Guanxi is a Chinese word referring to a process of ‘drawing on connections in order to secure favors in personal relations and to fulfill personal objectives’ (Taormina et al., 2010: 1196) and it has long been considered a significant and indigenous part of Chinese culture (Yang, 1994; Bian, 1994). This paper examines what guanxi talk ‘means’ as a metapragmatic label (Silverstein,1976) to ‘millennial’ migrants in Beijing and their parents residing back in their place of origin, a small town in north region of China. Put differently, I focus on the social values that guanxi talk stereotypically indexes for them and how these indexical associations metonymically reproduce the social order.
The social processes of standardizing guanxi talk will be explored by collecting informants’ metalinguistic comments that typically imbue various categories of talk with value, social categorization and typification of personas (Jaworski et al., 2004; Agha, 2007). Thus, by accounting for generational differences and deconstructing the guanxi register as a ‘mysterious’ cultural form (Lee & Ellis, 1999; Chen &Chen, 2004), the paper aims to contribute to mapping out a process of language-ideological change. Data consists of twelve in-depth interviews, two focus group discussions, and two month worth of fieldwork notes.

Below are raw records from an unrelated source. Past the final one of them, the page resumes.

(** What the loop over the streams does. *)
Lemma send_streams_cases t expired l : forall w r w', send_streams send t expired l w = Some (r, w') ->
  match r with
  | sent a rest => exists pre, l = pre ++ a :: rest
  | not_due l' => l' <> [] /\ exists pre, l = pre ++ l'
  | no_stream => True
  end.
Proof.
  induction l as [|a l IH]; intros w r w'; cbn [send_streams]; [by intros [= <- <-]|].
  destruct (t !! a) as [s|]; cbn [mbind option_bind]; [|done]. destruct (expired <? sd_expired s).
  - intros [= <- <-]. split; [done|]. by exists [].
  - destruct (send a w) as [[ok w1]|]; cbn [mbind option_bind]; [|done]. destruct ok.
    + intros [= <- <-]. by exists [].
    + intros H. specialize (IH _ _ _ H). destruct r as [x rest|l'|]; [|destruct IH as [Hne IH]|done].
      * destruct IH as [pre ->]. by exists (a :: pre).
      * split; [done|]. destruct IH as [pre ->]. by exists (a :: pre).
Qed.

The paper concludes that the guanxi register has been naturalized as the most effective way of tackling problems in China and mythologized as a form of talk owned and exemplified by the elder generation, which inevitably leads to ‘a circle of exclusion and intimidation’ (Cameron, 1995: 12). This is to say that the elder generation displays their privilege and intimidates young people through setting up a ‘standard’ of speaking the guanxi register, as well as keeping it mysterious and unlearnable. The younger generation re-appropriates the voices of exemplified guanxi register speakers and orients to a different ideological scheme to construct a new ‘regime of truth’ (Foucault, 1998). Consequently, I argue that these cross-generational speakers display ‘competing valorizations’ (Agha, 2007: 157) of guanxi leading to social discord.